Segment Start: Excerpted data

Lemma unlink_right_no_left m tp sz l e b x rb q c :
  zip m tp sz (Node l e b (Node Leaf x rb q)) c -> avl (Node l e b (Node Leaf x rb q)) ->
  avl_ctx (height (Node l e b (Node Leaf x rb q))) c ->
  wp (unlink e) m (unlinked m tp sz l e (Node Leaf x rb q) c).
Proof.
  intros Hz Hav Hac.
  destruct (erase_facts _ _ _ _ _ _ _ _ Hz) as (He0 & He & Hl & (Hx & _ & Hq) & Hsl & Hsr & Hnd).
  pose proof Hz as [Htp Hobj _ Hc Hs]. unfold unlink.
  assert (x <> 0) as Hx0 by (apply (sound_nonzero _ _ Hsr); cbn; set_solver).
  destruct (replacement_sound _ _ _ _ (Node l x b q) _ Hs) as [Hs' He']; [done|].
  cbn [elems app] in Hnd. pose proof Hsl as [Hndl _].
  assert (e <> x) as Hex by (clear -Hnd; apart).
  destruct m as [ts h]. cbn [trees nodes ptr] in *.
  avl_step. avl_step. apply wp_if_false; [ptr_cond|]. avl_step. avl_step.
  apply wp_if_true; [done|]. avl_steps.
  assert (x ∉ elems l) as Hxl by (clear -Hnd; apart).
  (* the left subtree moves under [x] *)
  set (h1 := <[x := _]> h).
  eapply (wp_reparent _ e); [intros y Hy; by apply (sound_nonzero l)|done|by apply arep_insert_ne|].
  intros h2 Hl2 Hf2. cbn [trees nodes] in *. fold h1 in Hf2.
  assert (h2 !! e = Some (AHook (ptr l) x (cpar 0 c) b)) as He2.
  { rewrite Hf2 by (clear -Hnd; apart). unfold h1. by rewrite lookup_insert_ne. }
  assert (h2 !! x = Some (AHook (ptr l) (ptr q) e rb)) as Hx2.
  { rewrite Hf2 by done. unfold h1. by rewrite lookup_insert_eq. }
  avl_steps. destruct Hav as (Hal & (_ & Haq & Hrb & Hrb1) & Hb & Hb1).
  exists q, [FR l x b]. cbn [app plug fill cpar cdir fdir fnode].
  unfold set_bal. cbn [_left _right _parent]. rewrite to_schar_small by lia.
  assert (forall y, y ∉ elems l ++ e :: elems (Node Leaf x rb q) ->
    <[x := AHook (ptr l) (ptr q) e b]> h2 !! y = h !! y) as Hout.
  { intros y Hy. cbn in Hy. clear -Hf2 Hy. subst h1. sep. frame_lookup. }
  split_and!; [|done|done| |done|done].
  - split; cbn [trees nodes]; try done.
    + eexists. split; [by rewrite lookup_insert_ne|]. done.
    + eapply crep_frame; [|exact Hc]. intros y Hy. apply Hout.
      cbn [elems app]. clear -Hnd Hy. sep. apply elem_of_app in Hy as [Hy|Hy]; apart.
    + exists e. cbn [arep]. split_and!; [by rewrite lookup_insert_eq|by apply arep_insert_ne|].
      eapply (arep_frame h); [|exact Hq]. intros y Hy. clear -Hf2 Hy Hnd. subst h1. sep. frame_lookup.
  - cbn [avl_ctx fsib fbal fdir]. cbn [height] in *.
    pose proof (height_nonneg q). split_and!; try first [done|lia].
    replace (1 + Z.max (1 + height q) (height l))
      with (1 + Z.max (height l) (1 + Z.max 0 (height q))) by lia. done.
Qed.

(** *** The leftmost leaf of the right subtree *)

(** A path that only goes left. *)
Definition all_left (c : ctx) : Prop := forall f, f ∈ c -> fdir f = -1.

Lemma all_left_lelems c : all_left c -> lelems c = [].
Proof.
  induction c as [|[x b r|l x b] c IH]; intros Hc; cbn; [done| |].
  - apply IH. intros f Hf. apply Hc. set_solver.
  - specialize (Hc (FR l x b) ltac:(set_solver)). done.
Qed.

Lemma leftmost_parent_loop t : forall p m fuel,
  arep (nodes m) p t -> sound_tree t ->
  (exists l x b r, t = Node l x b r /\ l <> Leaf) -> (length (elems t) < fuel)%nat ->
  wp (loop fuel leftmost_parent_body (ptr t)) m (fun res m' => m' = m /\
    exists y yb z f cy, t = plug (Node Leaf y yb z) (cy ++ [f]) /\ all_left (cy ++ [f]) /\
      res = cpar 0 (cy ++ [f])).
Proof.
  induction t as [|l IHl x b r _]; intros p m fuel Hr Hs (l' & x' & b' & r' & Heq & Hl') Hf;
    [done|]. injection Heq as <- <- <- <-.
  destruct fuel as [|fuel]; [lia|]. cbn in Hf. rewrite length_app in Hf. cbn in Hf.
  pose proof (sound_sub _ _ _ _ Hs) as [Hsl _]. destruct Hr as (Hx & Hrl & _).
  assert (x <> 0) by (apply (sound_nonzero _ _ Hs); cbn; set_solver).
  cbn [ptr]. apply wp_bind, wp_bind. eapply wp_rd; [done..|]. cbn [_left].
  destruct l as [|ll y yb z]; [done|]. pose proof Hrl as (Hy & _ & _).
  assert (y <> 0) by (apply (sound_nonzero _ _ Hsl); cbn; set_solver).
  cbn [ptr]. apply wp_bind. eapply wp_rd; [done..|]. cbn [_left].
  destruct (decide (ll = Leaf)) as [->|Hll].
  - apply wp_if_false; [done|]. apply wp_ret, wp_ret. split; [done|].
    exists y, yb, z, (FL x b r), []. split_and!; [done| |done].
    intros f Hf'. set_solver.
  - apply sound_sub in Hsl as Hsub. destruct Hsub as [Hsll _].
    pose proof (ptr_ne ll (fun v => sound_nonzero ll v Hsll) Hll).
    apply wp_if_true; [ptr_cond|]. apply wp_ret.
    eapply wp_mono; [eapply (IHl x m fuel Hrl Hsl); [eauto 10|lia]|].
    intros res m' (-> & y' & yb' & z' & f & cy & Heq & Hall & ->). split; [done|].
    exists y', yb', z', (FL x b r), (cy ++ [f]). split_and!.
    + by rewrite plug_app, <- Heq.
    + intros g [Hg|Hg]%elem_of_app; [by apply Hall|set_solver].
    + by destruct cy.
Qed.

Segment End: Excerpted data

**Assigned task:** Nothing is wanted except the number of lines in the entries above that include the word "subst".

**Answer space:** 2